Deep purple wheat and yellow wheat were cultivated in a radiation breeding research farm located at 35.5699° N and 126.9722° E (Jeongeup, Republic of Korea). The spikes were tagged at flowering time, and the grains were harvested at 10, 20, and 30 days after flowering. The samples were stored at −80 °C until further use. Total RNA was isolated from developing wheat seeds collected 10 days after flowering (DAF), 20 DAF, and 30 DAF using Meng and Feldman’s method [52]. An RNeasy plus micro kit (Qiagen, Hilden, Germany) was used to purify total RNA. Total RNA was isolated from developing wheat seeds collected 10 DAF, 20 DAF, and 30 DAF to construct RNA-Seq paired-end libraries using the TruSeq RNA sample preparation kit (Illumina). Each library was sequenced using the Illumina HiSeq2000 platform.
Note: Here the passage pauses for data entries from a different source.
Lemma dists_one : Forall one ds.
Proof.
  apply Forall_fmap. unfold first_pass. apply Forall_fmap. apply Forall_forall. intros s [_ Hs]%list_elem_of_filter.
  apply one_dist. pose proof (sp_sets _ Hsp) as H. rewrite Forall_forall in H. by apply H.
Qed.

Lemma one_under name rest : one name -> one rest -> one (str "/__instigator/" ++ name ++ rest).
Proof. intros H1 H2. repeat apply one_app; try done. one_const. Qed.

(** What comes after a script's last go, and after its first. *)
Definition last_path (sc : InstallScript) : bytes := if bool_decide (sc_PostInstall sc = []) then [] else installPostPath (sc_Name sc).
Definition next_path (sc : InstallScript) : bytes := match sc_Then sc with Some _ => installThenPath (sc_Name sc) | None => last_path sc end.

(** The files of a script are among those generated. *)
Record script_there (sc : InstallScript) : Prop := {
  st_cmds : MkGenerated (sc_Name sc ++ str ".cmds") (str "admin-source")
    (unlines (first_lines server ds (selection_of sc) ++ [handoff server (installStartPath (sc_Name sc))])) [] [] ∈ generated p;
  st_start : timing server (installStartPath (sc_Name sc)) (sc_Name sc ++ str ".cmds") (next_path sc) ∈ generated p;
  st_then th : sc_Then sc = Some th ->
    MkGenerated (fsName (installThenPath (sc_Name sc))) (str "admin-source-then")
      (unlines (then_lines server th ++ [handoff server (installThenStartPath (sc_Name sc))])) [] [] ∈ generated p /\
    timing server (installThenStartPath (sc_Name sc)) (sc_Name sc ++ str ".cmds then") (last_path sc) ∈ generated p;
  st_post : sc_PostInstall sc <> [] ->
    MkGenerated (fsName (installPostPath (sc_Name sc))) (str "admin-source-post-install")
      (unlines (post_lines (sc_PostInstall sc))) [] [] ∈ generated p;
}.
(* ===== verification/Extract.v ===== *)
(** What an extraction will write ([internal/extract/extract.go], [plan]): the
    entries the options keep, which install set has each path, and which are
    settled without their data. *)
From S2P Require Import Prelude Text Path Strconv Strings Idb Inst Shell Glob.

(** ** Install paths *)

(** [cleanInstallPath]. *)
Definition cleanInstallPath (p : bytes) : bytes * bool :=
  let rel := Clean (TrimLeft p [slash]) in
  (rel, negb (bool_decide (rel = [dot])) && negb (bool_decide (rel = dotdot)) && negb (HasPrefix rel (dotdot ++ [slash]))).

(** [underAny]. *)
Definition underAny (rel : bytes) (dirs : list bytes) : bool :=
  existsb (fun d => bool_decide (rel = d) || HasPrefix rel (d ++ [slash])) dirs.

(** [matchAny]: an error of a pattern is no match. *)
Definition matchAny (globs : list bytes) (s : bytes) : bool :=
  existsb (fun g => match Match g s with Some b => b | None => false end) globs || (zlen globs =? 0).

(** ** Records *)

Record Options := MkOptions { Paths : list bytes; Subsystems : list bytes; Unpack : bool; ManifestOnly : bool }.

(** Nothing yet, or one of the manifest's words. *)
Inductive status := Pending | Written | Duplicate | Variant | Planned | Superseded | Skipped | Failed | Unparsed.

#[export] Instance status_eq_dec : EqDecision status.
Proof. solve_decision. Defined.

Inductive note :=
| NoNote
| TheRoot | EscapesRoot | DelHist | NoData | SpecialFile
| ConflictOf (is_dir : bool)
| LineNote (line : Z) (r : reason)
| AlreadyType (path : bytes) (t : Z) | RootErr (code : Z) | NoSymval | TargetEscapes | NotRelated | NoFreeName (rel : bytes)
| IsDirectory (path : bytes) | OpenNote (e : Inst.error) | UnwrapNote (e : unwrap_err) | ReadNote (e : option io_err).

(** A manifest line. *)
Record Record_ := MkRec {
  r_path : bytes; r_install : bytes; r_type : bytes; r_mode : bytes; r_owner : bytes; r_group : bytes;
  r_product : bytes; r_subsystem : bytes; r_layer : bytes; r_set : bytes; r_sha : bytes; r_symlink : bytes;
  r_target : bytes; r_mach : bytes; r_status : status; r_error : note;
}.

Record item := MkItem { i_set : nat; i_entry : option Entry; i_rel : bytes; i_rec : Record_ }.

(** [item.settle]. *)
Definition settle (s : status) (n : note) (it : item) : item :=
  let r := i_rec it in
  MkItem (i_set it) (i_entry it) (i_rel it)
    (MkRec (r_path r) (r_install r) (r_type r) (r_mode r) (r_owner r) (r_group r) (r_product r) (r_subsystem r) (r_layer r)
      (r_set r) (r_sha r) (r_symlink r) (r_target r) (r_mach r) s n).

Definition i_status (it : item) : status := r_status (i_rec it).
Definition pending (it : item) : bool := bool_decide (i_status it = Pending).

(** An install set: its name, its products, and the layer that holds a file of it. *)
Record dist := MkDistribution { x_set : bytes; x_products : list Product; x_layer : bytes -> bytes }.

Definition is_dir (e : Entry) : bool := Type_ e =? 100.
Definition is_link (e : Entry) : bool := Type_ e =? 108.

(** ** The entries *)

Section plan.
Context (opts : Options) (dists : list dist).

(** The paths asked for, cleaned. *)
Definition wanted : list bytes :=
  omap (fun p => match Trim p [slash] with [] => None | p => Some (Clean p) end) (Paths opts).
Definition parents_of (items : list item) : gset bytes :=
  foldl (fun ps it => add_parents (S (length (i_rel it))) (Dir (i_rel it)) ps) ∅ items.

Definition link_entry (it : item) : bool := match i_entry it with Some e => is_link e | None => false end.

(** Where each link leads, by its path; the first of a path is kept. *)
Definition links_of (items : list item) : gmap bytes bytes :=
  foldl (fun ls it => match i_entry it with
    | Some e =>
        let '(t, ok) := linkDest (i_rel it) (Symlink e) in
        if ok && is_link e then match ls !! i_rel it with Some _ => ls | None => <[i_rel it := t]> ls end else ls
    | None => ls
    end) ∅ items.

(** Links that entries are installed beneath, then directories and files, then the
    other links: the places of the pending items, in the order they are written. *)
Definition order (items : list item) : list nat :=
  let idx := filter (fun i => match items !! i with Some it => pending it | None => false end = true) (seq 0 (length items)) in
  let parents := parents_of (filter (fun it => pending it = true) items) in
  let link_is i b := match items !! i with Some it => Bool.eqb b (link_entry it) | None => false end in
  let beneath i := match items !! i with Some it => bool_decide (i_rel it ∈ parents) | None => false end in
  filter (fun i => link_is i true && beneath i = true) idx ++ filter (fun i => link_is i false = true) idx ++
  filter (fun i => link_is i true && negb (beneath i) = true) idx.

Fixpoint write_in (places : list nat) (items : list item) : act W (list item) :=
  match places with
  | [] => mret items
  | i :: places =>
      match items !! i with
      | None => write_in places items
      | Some it => it ← write it; write_in places (<[i := it]> items)
      end
  end.

(** [writer.writeAll]. *)
Definition writeAll (items : list item) : act W (list item) :=
  w ← state;
  _ ← put_state (MkWriter (w_dirs w) (w_unpacked w) (links_of (filter (fun it => pending it = true) items)) (w_dists w) (w_root w));
  write_in (order items) items.
End writer.

(** [extractSet], the manifest's records: planned alone, or written. *)
Definition extract_items {W} (T : Root W) (sha256 : bytes -> bytes) (fss : list Inst.FS) (turns : nat) (opts : Options) (dists : list dist)
    (ds : list Dist) (r : W) : outcome stuck (list item) * writer W :=
  let items := plan opts dists in
  let w := MkWriter ∅ ∅ ∅ ds r in
  if ManifestOnly opts then (Ok ((fun it => if pending it then set_status Planned it else it) <$> items), w)
  else writeAll T sha256 fss turns (Unpack opts) items w.

(** The number of records of a status. *)
Definition count_status (s : status) (items : list item) : nat := length (filter (fun it => i_status it = s) items).
(* ===== verification/Drain.v ===== *)
(** Reading a decoder to its end: the output of compress(1) and pack(1) files is
    finite, whatever the file, and is bytes. *)
From S2P Require Import Prelude Unixcompress Unixpack Text Path Strconv Strings Idb Inst Shell Attempts Glob Extract Rel Extractor.

(** ** compress(1) *)

Module Compressed_.
Import Unixcompress.

(** What is left to read: bytes, and bits of the group. *)
Definition fuel_left (z : reader) : nat := 129 * length (sdata (fp z)) + Z.to_nat (128 - rOffset z).

Definition shorter (z' z : reader) : Prop := (fuel_left z' < fuel_left z)%nat \/
  fuel_left z' = fuel_left z /\ (length (stack z') < length (stack z))%nat.

Lemma shorter_trans z1 z2 z3 : shorter z1 z2 -> shorter z2 z3 -> shorter z1 z3.
Proof. unfold shorter. lia. Qed.

Lemma getCode_less z d c z' : groups z -> refines z d -> getCode z = Ok (inl c, z') -> (fuel_left z' < fuel_left z)%nat.
Proof.
  intros Hg Hr. unfold getCode, fuel_left. pose proof (gr_off _ Hg). pose proof (gr_size _ Hg). pose proof (gr_bits _ Hg) as Hb. unfold initBits in Hb.
  destruct (clearFlg z || (size z <=? rOffset z) || (maxCode z <? freeEnt z)) eqn:E.
  - destruct (refill_ok z d Hg Hr) as (e & z1 & -> & _ & He). cbn [mbind outcome_bind]. destruct e as [e|]; [done|].
    destruct (He eq_refl) as (Hg1 & _ & Hro & Hl). destruct (extract _ _ _); [|done..]. cbn [mbind outcome_bind]. intros [= _ <-].
    cbn [advance fp rOffset]. rewrite Hro. pose proof (gr_bits _ Hg1) as Hb1. unfold initBits in Hb1. lia.
  - apply orb_false_iff in E as [E _]. apply orb_false_iff in E as [_ E]. zbool. cbn [mbind outcome_bind].
    destruct (extract _ _ _); [|done..]. cbn [mbind outcome_bind]. intros [= _ <-]. cbn [advance fp rOffset]. lia.
Qed.
Lemma wp_claim p want mach w (Q : _ -> _ -> Prop) :
  (forall a, claimed (w_root w) want a -> (forall q, a = inl (q, Written) -> q = p) -> Q a w) -> wp (claim T sha256 p want mach) w Q.
Proof.
  intros HQ. unfold claim. apply wp_bind, wp_lookup. destruct (look (w_root w) p) as [h|] eqn:E; [|apply wp_ret, HQ; by naive_solver].
  case_bool_decide; [subst; apply wp_ret, HQ; by naive_solver|]. destruct (_ =? _); [apply wp_ret, HQ; by naive_solver|].
  apply wp_first_free. intros a Ha Hn. apply HQ; [done|]. intros q ->. by destruct (Hn q).
Qed.

(** ** What every step keeps *)

(** The directories that were made are there, and the archives kept are the ones
    opening them gives. *)
Definition good (w : writer W) : Prop :=
  (forall p, p ∈ w_dirs w -> look (w_root w) p = Some (MkHeld 100 [])) /\ Forall2 cache_ok fss (w_dists w).

Definition step (w w' : writer W) : Prop := good w' /\ grows T (w_root w) (w_root w').

Lemma step_refl w : good w -> step w w.
Proof. by split. Qed.
Lemma step_trans w1 w2 w3 : step w1 w2 -> step w2 w3 -> step w1 w3.
Proof. intros [_ H1] [H2 H3]. split; [done|]. by etrans. Qed.
Lemma step_root w r : good w -> grows T (w_root w) r -> step w (with_root w r).
Proof.
  intros [Hd Hc] Hg. split; [|exact Hg]. split; [|exact Hc]. intros p Hp. eapply look_grows; [exact Hg|]. by apply Hd.
Qed.

Lemma wp_step {A} (m : act W A) w w0 (P : A -> writer W -> Prop) : step w0 w ->
  wp m w (fun a w' => step w w' /\ P a w') -> wp m w (fun a w' => step w0 w' /\ P a w').
Proof. intros H0 Hm. eapply wp_mono; [exact Hm|]. intros a w' [H1 H2]. split; [by eapply step_trans|done]. Qed.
The raw reads were preprocessed using Trimmomatic v0.36 to remove adapter sequences and low-quality bases [53]. The preprocessed reads were mapped to a high-quality wheat (T. aestivum L.) reference genome (International Wheat Genome Sequencing Consortium) from IWGSC using HISAT2 v2.1 [54,55]. The alignment was capable of determining alternative spliced transcripts for gene models based on IWGSC RefSeq v1.1. The HTSeq v0.6.1 high-throughput sequencing framework was employed to count the number of reads mapped to the exons of each gene [56]. DEGs were determined by p < 0.05, false discovery rate < 0.05, and absolute fold change >4 using edgeR [57] in the Bioconductor package. DEGs were identified by pairwise comparison at each time point between yellow and purple seeds. The log2-transformed transcript per million values was calculated using TPMCalculator and used to construct heatmaps of DEGs under yellow and purple wheat [58]. To identify genes associated with each agronomic trait, high-confidence annotated genes located within ±250 kb of each identified marker–trait association (MTA) were selected from the transcriptome data. The heatmap of gene expression was generated using MeV software, version 4.9.0 [59].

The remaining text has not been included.